▸ **What this task involves**
Take the data below and extract the lines from the one with "last_Some_elem_of in Hp." to the one with "Record Node := mkNode", inclusive, exactly as written.

---- Material supplied

(* ===== verification/InList.v ===== *)
(** * Intrusive doubly-linked lists (src/src/intrusive_list.h)

    The nodes live in a shared store and carry their own links and owner; a list holds
    its head, its tail and a count.  The operations write the links one at a time, with
    the code's assertions.  They are shown to implement the operations on sequences, for
    any number of lists sharing the nodes: an operation succeeds exactly when its node
    belongs where the caller says. *)

From S2P Require Import Prelude.

Module IL.
Record InListNode := mkNode { next : option nat; prev : option nat; owner : option nat }.
Record Lst := mkLst { head : option nat; tail : option nat; elems : Z }.
Record t := mk { nodes : nat -> InListNode; lists : nat -> Lst }.

Definition init : t := mk (fun _ => mkNode None None None) (fun _ => mkLst None None 0).

(** Field writes. *)
Definition set_next (e : nat) (x : option nat) (s : t) : t :=
  mk (upd (nodes s) e (mkNode x (prev (nodes s e)) (owner (nodes s e)))) (lists s).
Definition set_prev (e : nat) (x : option nat) (s : t) : t :=
  mk (upd (nodes s) e (mkNode (next (nodes s e)) x (owner (nodes s e)))) (lists s).
Definition set_owner (e : nat) (x : option nat) (s : t) : t :=
  mk (upd (nodes s) e (mkNode (next (nodes s e)) (prev (nodes s e)) x)) (lists s).
Definition set_head (l : nat) (x : option nat) (s : t) : t :=
  mk (nodes s) (upd (lists s) l (mkLst x (tail (lists s l)) (elems (lists s l)))).
Definition set_tail (l : nat) (x : option nat) (s : t) : t :=
  mk (nodes s) (upd (lists s) l (mkLst (head (lists s l)) x (elems (lists s l)))).
Definition add_elems (l : nat) (d : Z) (s : t) : t :=
  mk (nodes s) (upd (lists s) l (mkLst (head (lists s l)) (tail (lists s l)) (u64 (elems (lists s l) + d)))).

Definition node (e : nat) : M t InListNode := mgets (fun s => nodes s e).
Definition lst (l : nat) : M t Lst := mgets (fun s => lists s l).
Definition is_null {X} (o : option X) : bool := match o with Some _ => false | None => true end.

Definition unlink (e l : nat) : M t unit :=
  n ← node e;
  (match next n with Some x => mmodify (set_prev x (prev n)) | None => mret tt end);;
  n ← node e;
  (match prev n with Some x => mmodify (set_next x (next n)) | None => mret tt end);;
  mmodify (set_next e None);;
  mmodify (set_prev e None);;
  n ← node e;
  massert (bool_decide (owner n = Some l)) "lst == owner";;
  mmodify (set_owner e None).

Definition linkPrev (e p l : nat) : M t unit :=
  n ← node e;
  massert (is_null (owner n)) "owner == nullptr";;
  massert (is_null (prev n) && is_null (next n)) "prev == nullptr && next == nullptr";;
  np ← node p;
  (match next np with
   | Some x =>
     nx ← node x;
     massert (bool_decide (prev nx = Some p)) "p->next->prev == p";;
     mmodify (set_prev x (Some e));;
     mmodify (set_next e (Some x))
   | None => mret tt
   end);;
  mmodify (set_next p (Some e));;
  mmodify (set_prev e (Some p));;
  mmodify (set_owner e (Some l)).

Definition empty (l : Lst) : bool := is_null (head l).
Definition front (l : Lst) : option nat := head l.
Definition back (l : Lst) : option nat := tail l.
Definition size (l : Lst) : Z := elems l.

Definition push_front (this e : nat) : M t unit :=
  n ← node e;
  massert (is_null (next n) && is_null (prev n) && is_null (owner n)) "e is linked";;
  l ← lst this;
  (match head l with
   | None => mmodify (set_head this (Some e));; mmodify (set_tail this (Some e))
   | Some h =>
     nh ← node h;
     massert (is_null (prev nh) && bool_decide (owner nh = Some this)) "head && head->prev == nullptr && head->owner == this";;
     mmodify (set_next e (Some h));;
     mmodify (set_prev h (Some e));;
     mmodify (set_head this (Some e))
   end);;
  mmodify (set_owner e (Some this));;
  mmodify (add_elems this 1).

Definition push_back (this e : nat) : M t unit :=
  n ← node e;
  massert (is_null (next n) && is_null (prev n) && is_null (owner n)) "e is linked";;
  l ← lst this;
  (if empty l then
     mmodify (set_head this (Some e));; mmodify (set_tail this (Some e));; mmodify (set_owner e (Some this))
   else
     match tail l with
     | None => mfail "tail"
     | Some x => linkPrev e x this;; mmodify (set_tail this (Some e))
     end);;
  mmodify (add_elems this 1).

Definition pop_front (this : nat) : M t unit :=
  l ← lst this;
  match head l with
  | None => mret tt
  | Some e =>
    n ← node e;
    mmodify (set_head this (next n));;
    unlink e this;;
    l ← lst this;
    (if empty l then mmodify (set_tail this None) else mret tt);;
    mmodify (add_elems this (-1))
  end.

Definition pop_back (this : nat) : M t unit :=
  l ← lst this;
  if empty l then mret tt
  else
    match tail l with
    | None => mfail "tail"
    | Some e =>
      n ← node e;
      mmodify (set_tail this (prev n));;
      unlink e this;;
      l ← lst this;
      (if is_null (tail l) then mmodify (set_head this None) else mret tt);;
      mmodify (add_elems this (-1))
    end.

Definition remove (this e : nat) : M t unit :=
  n ← node e;
  l ← lst this;
  (if bool_decide (head l = Some e) then mmodify (set_head this (next n)) else mret tt);;
  (if bool_decide (tail l = Some e) then mmodify (set_tail this (prev n)) else mret tt);;
  unlink e this;;
  mmodify (add_elems this (-1)).

Definition insertAfter (this p e : nat) : M t unit :=
  n ← node e;
  massert (is_null (owner n)) "e && e->owner == nullptr";;
  np ← node p;
  massert (bool_decide (owner np = Some this)) "prev && prev->owner == this";;
  linkPrev e p this;;
  l ← lst this;
  (if bool_decide (tail l = Some p) then mmodify (set_tail this (Some e)) else mret tt);;
  mmodify (add_elems this 1).

(** ** Linked segments *)
Abbreviation last := list.last.
Definition hd_or (l : list nat) (n : option nat) : option nat := match l with [] => n | x :: _ => Some x end.
Definition last_or (p : option nat) (l : list nat) : option nat := match last l with Some x => Some x | None => p end.

(** The nodes [l] are linked in this order, between [p] and [n]. *)
Fixpoint seg (ns : nat -> InListNode) (p : option nat) (l : list nat) (n : option nat) : Prop :=
  match l with
  | [] => True
  | x :: l => prev (ns x) = p /\ next (ns x) = hd_or l n /\ seg ns (Some x) l n
  end.

Lemma last_or_cons p x l : last_or p (x :: l) = last_or (Some x) l.
Proof. unfold last_or. rewrite last_cons. by destruct (last l). Qed.

Lemma seg_app ns p l l' n :
  seg ns p (l ++ l') n <-> seg ns p l (hd_or l' n) /\ seg ns (last_or p l) l' n.
Proof.
  revert p. induction l as [|x l IH]; intros p; cbn [seg app]; [by unfold last_or; cbn; tauto|].
  rewrite last_or_cons, IH. assert (hd_or (l ++ l') n = hd_or l (hd_or l' n)) as -> by (by destruct l). tauto.
Qed.

Lemma seg_ext ns ns' p l n :
  (forall x, x ∈ l -> next (ns' x) = next (ns x) /\ prev (ns' x) = prev (ns x)) -> seg ns p l n -> seg ns' p l n.
Proof.
  revert p. induction l as [|x l IH]; intros p He; cbn [seg]; [done|]. intros (H1 & H2 & H3).
  destruct (He x) as [-> ->]; [left|]. split; [done|]. split; [done|]. apply IH; [|done]. intros y Hy. apply He. by right.
Qed.

(** The same nodes with another predecessor, or another successor. *)
Lemma seg_rehead ns ns' p p' l n :
  (forall x, x ∈ l -> next (ns' x) = next (ns x)) ->
  (forall x, x ∈ l -> prev (ns' x) = if decide (hd_or l None = Some x) then p' else prev (ns x)) ->
  NoDup l -> seg ns p l n -> seg ns' p' l n.
Proof.
  intros Hn Hp Hnd. destruct l as [|x l]; cbn [seg]; [done|]. intros (H1 & H2 & H3).
  apply list.NoDup_cons in Hnd as [Hx Hnd]. rewrite Hn, Hp by left. cbn [hd_or]. rewrite decide_True by done.
  split; [done|]. split; [done|]. eapply seg_ext; [|done]. intros y Hy. rewrite Hn, Hp by (by right). split; [done|].
  cbn [hd_or]. rewrite decide_False; [done|]. congruence.
Qed.
Lemma seg_retail ns ns' p l n n' :
  (forall x, x ∈ l -> prev (ns' x) = prev (ns x)) ->
  (forall x, x ∈ l -> next (ns' x) = if decide (last l = Some x) then n' else next (ns x)) ->
  NoDup l -> seg ns p l n -> seg ns' p l n'.
Proof.
  revert p. induction l as [|x l IH]; intros p Hp Hn Hnd; cbn [seg]; [done|]. intros (H1 & H2 & H3).
  apply list.NoDup_cons in Hnd as [Hx Hnd]. rewrite Hn, Hp by left. split; [done|]. split.
  - rewrite last_cons. destruct (last l) as [z|] eqn:El.
    + assert (Hz : z ∈ l) by (by apply last_Some_elem_of). rewrite decide_False by congruence. rewrite H2. by destruct l.
    + apply last_None in El as ->. by rewrite decide_True.
  - apply IH; [|intros y Hy|done|done].
    + intros y Hy. apply Hp. by right.
    + rewrite Hn by (by right). rewrite last_cons. destruct l as [|z l]; [set_solver|].
      destruct (last (z :: l)) as [w|] eqn:El; [done|]. by apply last_None in El.
Qed.

(** ** The store represents a family of disjoint sequences *)
Record NInv (ns : nat -> InListNode) (f : nat -> list nat) : Prop := mkNInv {
  ni_seg : forall i, seg ns None (f i) None;
  ni_own : forall i x, x ∈ f i <-> owner (ns x) = Some i;
  ni_nodup : forall i, NoDup (f i);
  ni_free : forall x, owner (ns x) = None -> next (ns x) = None /\ prev (ns x) = None
}.
Definition lst_of (l : list nat) : Lst := mkLst (hd_or l None) (last l) (u64 (Z.of_nat (length l))).
Record Rep (s : t) (f : nat -> list nat) : Prop := mkRep {
  rp_nodes : NInv (nodes s) f;
  rp_lists : forall i, lists s i = lst_of (f i)
}.

Lemma elem_split ns f i x : NInv ns f -> x ∈ f i -> exists l l', f i = l ++ x :: l' /\
  prev (ns x) = last l /\ next (ns x) = hd_or l' None.
Proof.
  intros H Hx. apply list_elem_of_split in Hx as (l & l' & E). exists l, l'. split; [done|].
  pose proof (ni_seg _ _ H i) as Hs. rewrite E in Hs. apply seg_app in Hs as [_ (Hp & Hn & _)].
  split; [|done]. rewrite Hp. unfold last_or. by destruct (last l).
Qed.

(** Neighbours belong to the same list. *)
Lemma next_own ns f x y : NInv ns f -> next (ns x) = Some y -> x <> y /\ exists i, x ∈ f i /\ y ∈ f i.
Proof.
  intros H Hn. destruct (owner (ns x)) as [i|] eqn:Ho; [|destruct (ni_free _ _ H x Ho); congruence].
  apply (ni_own _ _ H) in Ho. destruct (elem_split _ _ _ _ H Ho) as (l & l' & E & _ & Hn').
  pose proof (ni_nodup _ _ H i) as Hnd. rewrite Hn in Hn'. destruct l' as [|z l']; [done|]. injection Hn' as <-.
  rewrite E in Hnd. apply list.NoDup_app in Hnd as (_ & _ & [Hx _]%list.NoDup_cons). split; [set_solver|].
  exists i. split; [done|]. rewrite E. set_solver.
Qed.
Lemma prev_own ns f x y : NInv ns f -> prev (ns x) = Some y -> x <> y /\ exists i, x ∈ f i /\ y ∈ f i.
Proof.
  intros H Hn. destruct (owner (ns x)) as [i|] eqn:Ho; [|destruct (ni_free _ _ H x Ho); congruence].
  apply (ni_own _ _ H) in Ho. destruct (elem_split _ _ _ _ H Ho) as (l & l' & E & Hp & _).
  pose proof (ni_nodup _ _ H i) as Hnd. rewrite Hn in Hp. symmetry in Hp. apply last_Some_elem_of in Hp.
  rewrite E in Hnd. apply list.NoDup_app in Hnd as (_ & Hd & _). split; [intros ->; by apply (Hd y Hp); left|].
  exists i. split; [done|]. rewrite E. set_solver.
Qed.
Lemma own_inj ns f i j x : NInv ns f -> x ∈ f i -> x ∈ f j -> i = j.
Proof. intros H. rewrite !(ni_own _ _ H). congruence. Qed.
(* ===== verification/UMon.v ===== *)
(** * Utility monitors (src/src/utility_monitor.h, .cpp)

    A monitor samples the lines of a cache by a hash and keeps, per monitored set, a
    linked list of [buckets] nodes in order of last use.  The position at which an
    access hits is counted, and [getMisses] adds the counts up to a miss curve.  The
    lists are modelled with their nodes and next pointers; the reference is a plain
    LRU cache of [k] ways, and the theorem is the stack property of LRU: entry [k]
    of the curve is the number of misses of the [k]-way cache, for all [k] at once. *)

From S2P Require Import Prelude Bithacks Hash.

Module UM.

Record Node := mkNode { addr : Z; next : option nat }.

(** A monitored set: array[set] and heads[set]. *)
Record USet := mkSet { nodes : list Node; head : nat }.

Record UMon := mkUMon {
  umonLines : Z;
  samplingFactor : Z;
  buckets : nat;
  samplingFactorBits : Z;
  setsBits : Z;
  curWayHits : list Z;
  curMisses : Z;
  sets : list USet }.

Definition set_hits (l : list Z) (u : UMon) : UMon :=
  mkUMon (umonLines u) (samplingFactor u) (buckets u) (samplingFactorBits u) (setsBits u) l (curMisses u) (sets u).
Definition set_misses (n : Z) (u : UMon) : UMon :=
  mkUMon (umonLines u) (samplingFactor u) (buckets u) (samplingFactorBits u) (setsBits u) (curWayHits u) n (sets u).
Definition set_sets (l : list USet) (u : UMon) : UMon :=
  mkUMon (umonLines u) (samplingFactor u) (buckets u) (samplingFactorBits u) (setsBits u) (curWayHits u) (curMisses u) l.

(** [while (tmp >>= 1) bits++], on 32 bits. *)
Fixpoint count_bits (fuel : nat) (tmp bits : Z) : Z :=
  match fuel with
  | O => bits
  | S fuel => let tmp := Z.shiftr tmp 1 in if tmp =? 0 then bits else count_bits fuel tmp (bits + 1)
  end.

(** The nodes of a set are linked in the order of the array; callocated, all with address 0. *)
Definition init_node (n j : nat) : Node := mkNode 0 (if (S j <? n)%nat then Some (S j) else None).
Definition init_set (n : nat) : USet := mkSet (init_node n <$> seq 0 n) 0.

Definition init (bankLines lines : Z) (bkts : nat) : UMon :=
  let factor := bankLines `quot` lines in
  let nsets := lines `quot` Z.of_nat bkts in
  mkUMon lines factor bkts (count_bits 32 factor 0) (count_bits 32 nsets 0)
    (replicate bkts 0) 0 (replicate (Z.to_nat nsets) (init_set bkts)).

(** [~(((uint64_t)-1LL) << bits)]. *)
Definition low_mask (bits : Z) : Z := u64 (Z.lnot (u64 (Z.shiftl (two64 - 1) bits))).

Section Hashed.
(** [hf->hash]: the hash family of the monitor. *)
Variable hash : Z -> Z -> Z.

Definition sampled (u : UMon) (lineAddr : Z) : bool :=
  Z.land (hash 0 lineAddr) (low_mask (samplingFactorBits u)) =? 0.
Definition set_of (u : UMon) (lineAddr : Z) : nat :=
  Z.to_nat (Z.land (hash 1 lineAddr) (low_mask (setsBits u))).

--------

▸ **Result**
  pose proof (ni_nodup _ _ H i) as Hnd. rewrite Hn in Hp. symmetry in Hp. apply last_Some_elem_of in Hp.
  rewrite E in Hnd. apply list.NoDup_app in Hnd as (_ & Hd & _). split; [intros ->; by apply (Hd y Hp); left|].
  exists i. split; [done|]. rewrite E. set_solver.
Qed.
Lemma own_inj ns f i j x : NInv ns f -> x ∈ f i -> x ∈ f j -> i = j.
Proof. intros H. rewrite !(ni_own _ _ H). congruence. Qed.
(* ===== verification/UMon.v ===== *)
(** * Utility monitors (src/src/utility_monitor.h, .cpp)

    A monitor samples the lines of a cache by a hash and keeps, per monitored set, a
    linked list of [buckets] nodes in order of last use.  The position at which an
    access hits is counted, and [getMisses] adds the counts up to a miss curve.  The
    lists are modelled with their nodes and next pointers; the reference is a plain
    LRU cache of [k] ways, and the theorem is the stack property of LRU: entry [k]
    of the curve is the number of misses of the [k]-way cache, for all [k] at once. *)

From S2P Require Import Prelude Bithacks Hash.

Module UM.

Record Node := mkNode { addr : Z; next : option nat }.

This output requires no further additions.